Love your regular dinner of chicken tikka masala or smoked pork ribs with a big glass of chocolate milkshake? Here is some food for thought: You may want to cut down on your meat intake...

health and fitness Updated: Nov 29, 2013 17:49 IST

Love your regular dinner of chicken tikka masala or smoked pork ribs with a big glass of chocolate milkshake? Here is some food for thought: You may want to cut down on your meat intake to evade the risk of diabetes or so a recent study says.

The findings reveal that cutting down on meat and dairy products in favour of fruits and vegetables could dramatically reduce the risk of diabetes. Dr Françoise Clavel-Chapelon’s team at the Centre for Research in Epidemiology and Population Health in Paris found that animal products, including meat, cheese and egg yolk, trigger stomach acids linked to the disease. Yet fruits, including acidic fruits such as lemons and oranges, reduce the stomach acids before they can cause harm to the body.

“A diet rich in animal protein may favour net acid intake, while most fruits and vegetables form alkaline precursors that neutralise the acidity,” says Clavel-Chapelon.

He adds, “Contrary to what is generally believed, most fruits like peaches, apples, pears, bananas and oranges reduce dietary acid load once the body has processed them.”

The study involved nearly 66,500 women (from the French centre of the European Prospective Investigation into Cancer and Nutrition) over 14 years, with findings showing that those with acidic diets were more likely to develop type 2 diabetes. Scientists gave the subjects PRAL scores (potential renal acid load) in their diets, with those with scores in the top 25% having a 56% greater risk of getting diabetes than those in the bottom 25%.

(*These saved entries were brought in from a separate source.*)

Lemma mkdir_from_blocked (todo : list string) (base : path) (fs : filesystem)
    (k : list string) r w d :
  k ≠ [] → k `prefix_of` todo → fs !! (base ++ k) = Some (File r w d) →
  ∃ e, (mkdir_from base todo fs).1 = Raise e.
Proof.
  revert base fs k. induction todo as [|x todo IH]; intros base fs k Hk Hpre Hfile.
  { by apply prefix_nil_inv in Hpre. }
  apply prefix_cons_nonempty in Hpre as (k' & -> & Hpre'); [| done].
  simpl. rewrite stat_nonroot by (by destruct base).
  rewrite <- snoc_app_cons in Hfile.
  destruct (decide (k' = [])) as [-> | Hk'].
  { rewrite app_nil_r in Hfile. rewrite Hfile. simpl. eauto. }
  destruct (fs !! (base ++ [x])) as [[]|]; [simpl; eauto | by eapply IH |].
  eapply IH; [done | done |].
  rewrite lookup_insert_ne; [done |]. by apply snoc_ne_longer.
Qed.

(** A write that raises has left its target as it was. *)
Lemma local_write_with_failure (upd : string → string) (filepath : path)
    (fs : filesystem) (e : exn) :
  let run := (mkdir_parents (PurePath.parent filepath);; open_write_with upd filepath) fs in
  run.1 = Raise e → stat run.2 filepath = stat fs filepath.
Proof.
  cbv zeta. unfold mbind, PyM_bind, bind.
  destruct (decide (filepath = [])) as [-> | Hne]; [done |].
  pose proof (mkdir_from_frame (PurePath.parent filepath) [] fs filepath
                (parent_shorter _ Hne)) as Hmk.
  unfold mkdir_parents.
  destruct (mkdir_from [] (PurePath.parent filepath) fs) as [[[]|e1] fs1]; simpl in Hmk.
  - unfold open_write_with.
    destruct (stat fs1 (PurePath.parent filepath)) as [[]|];
      try (intros _; simpl; by rewrite !stat_nonroot).
    destruct (stat fs1 filepath) as [[r w old|]|]; simpl; try done.
    + destruct w; [done |]. intros _. simpl. by rewrite !stat_nonroot.
    + intros _. by rewrite !stat_nonroot.
  - intros _. simpl. by rewrite !stat_nonroot.
Qed.

(** X7.  The local [write_text] and [append_text] raise when the target
    is a directory or when a regular file stands where one of its parent
    directories is needed, and they leave the target as it was. *)
Theorem local_write_text_blocked (self : LocalStorage.self_) (path content : string)
    (fs : filesystem) :
  let filepath := joinpath (LocalStorage.shared_drive_root self) path in
  let written := LocalStorage.write_text self path content fs in
  let appended := LocalStorage.append_text self path content fs in
  (stat fs filepath = Some Dir
   ∨ ∃ k r w d, k ≠ [] ∧ k `prefix_of` PurePath.parent filepath
                ∧ fs !! k = Some (File r w d)) →
  (∃ e, written.1 = Raise e) ∧ (∃ e, appended.1 = Raise e)
  ∧ stat written.2 filepath = stat fs filepath
  ∧ stat appended.2 filepath = stat fs filepath.
Proof.
  intros filepath written appended Hblocked.
  assert (∀ upd, ∃ e,
            ((mkdir_parents (PurePath.parent filepath);; open_write_with upd filepath) fs).1
            = Raise e) as Hraise.
  { intros upd. unfold mbind, PyM_bind, bind.
    destruct Hblocked as [Hdir | (k & r & w & d & Hk & Hpre & Hfile)].
    - destruct (mkdir_parents (PurePath.parent filepath) fs) as [[[]|e] fs1] eqn:Hmk;
        [| simpl; eauto].
      destruct (mkdir_parents_dirs _ _ _ Hmk) as (Hpar & _ & Hframe).
      unfold open_write_with. rewrite Hpar.
      destruct (decide (filepath = [])) as [Hnil | Hne].
      { rewrite Hnil. simpl. eauto. }
      rewrite stat_nonroot, Hframe by
        (done || (intros Hpre; apply (filepath_not_parent_prefix filepath filepath); done)).
      rewrite stat_nonroot in Hdir by done. rewrite Hdir. simpl. eauto.
    - destruct (mkdir_from_blocked (PurePath.parent filepath) [] fs k r w d Hk Hpre Hfile)
        as [e He].
      unfold mkdir_parents.
      destruct (mkdir_from [] (PurePath.parent filepath) fs) as [[[]|e1] fs1]; [done |].
      simpl. eauto. }
  unfold written, appended, LocalStorage.write_text, LocalStorage.append_text.
  fold filepath. rewrite !try_except_reraise.
  destruct (Hraise (λ _, content)) as [e1 He1].
  destruct (Hraise (λ old, old +:+ content)) as [e2 He2].
  split; [by exists e1 |]. split; [by exists e2 |]. split.
  - by apply (local_write_with_failure (λ _, content) filepath fs e1).
  - by apply (local_write_with_failure (λ old, old +:+ content) filepath fs e2).
Qed.

Lemma local_write_text_blocked_witness :
  (∃ e, (LocalStorage.write_text Examples.local "latin.txt/note.md" "hi"
           Examples.disk).1 = Raise e)
  ∧ (∃ e, (LocalStorage.append_text Examples.local "latin.txt/note.md" "hi"
             Examples.disk).1 = Raise e)
  ∧ stat (LocalStorage.write_text Examples.local "latin.txt/note.md" "hi"
            Examples.disk).2 ["drive"; "latin.txt"; "note.md"]
    = stat Examples.disk ["drive"; "latin.txt"; "note.md"]
  ∧ stat (LocalStorage.append_text Examples.local "latin.txt/note.md" "hi"
            Examples.disk).2 ["drive"; "latin.txt"; "note.md"]
    = stat Examples.disk ["drive"; "latin.txt"; "note.md"].
Proof.
  apply (local_write_text_blocked Examples.local "latin.txt/note.md" "hi" Examples.disk).
  right. exists ["drive"; "latin.txt"], true, true, Examples.latin1_bytes.
  split; [done |]. split; [| by vm_compute]. by exists [].
Defined.

(** ** What the remote operations keep *)

#[local] Instance cache_grows_preorder : PreOrder cache_grows.
Proof.
  split.
  - by intros st.
  - intros s1 s2 s3 (Hp & Hd & Hfo & Hfi) (Hp' & Hd' & Hfo' & Hfi').
    repeat split; [congruence | congruence | by etrans | by etrans].
Qed.

#[local] Instance reads_only_preorder : PreOrder reads_only.
Proof.
  split.
  - by intros st.
  - intros s1 s2 s3 [Hf Hc] [Hf' Hc']. split; [congruence | by etrans].
Qed.

Lemma maintains_ret {A} (R : relation self_) `{!Reflexive R} (a : A) :
  maintains R (mret a).
Proof. by intros st. Qed.

Lemma maintains_lift {A} (R : relation self_) `{!Reflexive R} (r : result A) :
  maintains R (lift r).
Proof. by intros st. Qed.

Lemma maintains_bind {A B} (R : relation self_) `{!Transitive R}
    (m : PyM self_ A) (k : A → PyM self_ B) :
  maintains R m → (∀ a, maintains R (k a)) → maintains R (x ← m; k x).
Proof.
  intros Hm Hk st. unfold mbind, PyM_bind, bind.
  specialize (Hm st). destruct (m st) as [[a|e] s1]; simpl in *; [| done].
  etrans; [exact Hm | apply Hk].
Qed.

Lemma maintains_weaken {A} (R R' : relation self_) (m : PyM self_ A) :
  (∀ st st', R st st' → R' st st') → maintains R m → maintains R' m.
Proof. intros HR Hm st. apply HR, Hm. Qed.

Lemma reads_only_cache_grows (st st' : self_) : reads_only st st' → cache_grows st st'.
Proof. by intros []. Qed.

Lemma maintains_files_get_media (i : N) : maintains reads_only (files_get_media i).
Proof.
  intros st. unfold files_get_media.
  destruct (lookup_id _ _) as [f|]; [destruct (is_folder f) |]; done.
Qed.

Lemma maintains_files_update (i : N) (content : string) :
  maintains cache_grows (files_update i content).
Proof.
  intros st. unfold files_update.
  destruct (lookup_id _ _) as [f|]; [destruct (is_folder f) |]; done.
Qed.

Lemma maintains_files_create (n : string) (p : N) (mime content : string) :
  maintains cache_grows (files_create n p mime content).
Proof. intros st. unfold files_create. by destruct (folder_exists st p). Qed.

Lemma maintains_resolve_folder_id (fp : string) : maintains reads_only (_resolve_folder_id fp).
Proof.
  intros st. destruct (resolve_folder_id_frame fp st) as (Hf & Hp & Hd & Hfi & Hfo).
  repeat split; try done. by rewrite Hfi.
Qed.

(** A path that does not resolve is not cached, before or after. *)
Lemma resolve_file_id_none (path : string) (st : self_) :
  (_resolve_file_id path st).1 = Ok None →
  _file_id_cache st !! path = None
  ∧ _file_id_cache (_resolve_file_id path st).2 = _file_id_cache st.
Proof.
  rewrite resolve_file_id_unfold.
  destruct (_file_id_cache st !! path) as [c|] eqn:Hc; [done |].
  pose proof (resolve_folder_id_frame (folder_and_name path).1 st) as (_ & _ & _ & Hfi & _).
  destruct (_resolve_folder_id _ st) as [[parent_id|e] s1]; simpl in *; [| done].
  by destruct (select _ _).
Qed.

(** [_resolve_file_id] never raises. *)
Lemma resolve_file_id_returns (path : string) (st : self_) :
  ∃ found, (_resolve_file_id path st).1 = Ok found.
Proof.
  rewrite resolve_file_id_unfold.
  destruct (_file_id_cache st !! path) as [c|]; [by eexists |].
  destruct (_resolve_folder_id _ st) as [[parent_id|e] s1]; simpl; [| by eexists].
  destruct (select _ _); by eexists.
Qed.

Meats can have a PRAL value as high as 13.2, cheeses 26.8 and fish 10.8. Fruits and vegetables have negative PRAL values. Another study at the Human Nutrition Research Center in Beltsville, Maryland, found that if you use half a teaspoon of cinnamon daily, it can make cells more sensitive to insulin. After 40 days of taking various amount of cinnamon extract, diabetics experienced not only lower blood sugar spikes after eating, but major improvements in signs of heart health. And you can sprinkle cinnamon on just about anything. So, go ahead, eat healthy!

Bust some diabetes myths
MYTH: Diabetes is not that serious.
FACT: True, this illness can be controlled with proper diet and medications but you should not take the symptoms lightly either. Diabetes causes more deaths than breast cancer and HIV/AIDS combined. So, if you are making frequent trips to the bathroom at night, experience extreme thirst, overwhelming fatigue, or blurry vision or notice that you keep getting infections, you must visit a physician.
MYTH: Sugar must be avoided at all costs.
FACT: A slice of cake or your favourite bowl of halwa or gulab jamun doesn’t have to be off limits, as long as it’s a part of a healthy meal plan or combined with exercise. Discuss your diet thoroughly with your doctor
MYTH: High protein diet is the only way to go.
FACT: Eating too much protein along with high fat low carb diet, may actually cause insulin resistance — a key factor in diabetes. It is important to have a balanced and healthy diet.
MYTH: You have to cut down drastically on carbohydrates.
FACT: Extreme of everything is bad for any health issue. Focus on whole grain carbs since they are a good source of fibre and they are digested slowly, keeping blood sugar levels more even
MYTH: Say goodbye to normal meals, you will have to eat special ‘diabetic meal’.
FACT: Expensive diabetic foods generally offer no special benefit. There is no need to take grief over not being able to dine out with friends and family or at social gatherings. You can easily eat with your family and friends if you eat in moderation and in line with a physician’s recommendations.
MYTH: Diabetes is contagious. You can catch it by touch or sharing food.
FACT: Diabetes is not at all contagious. There seem to be some genetic or hereditary link in diabetes, particularly type 2 diabetes. In some cases, lifestyle factors also play a part. So, lower the risk of diabetes by eating healthy and exercising regularly.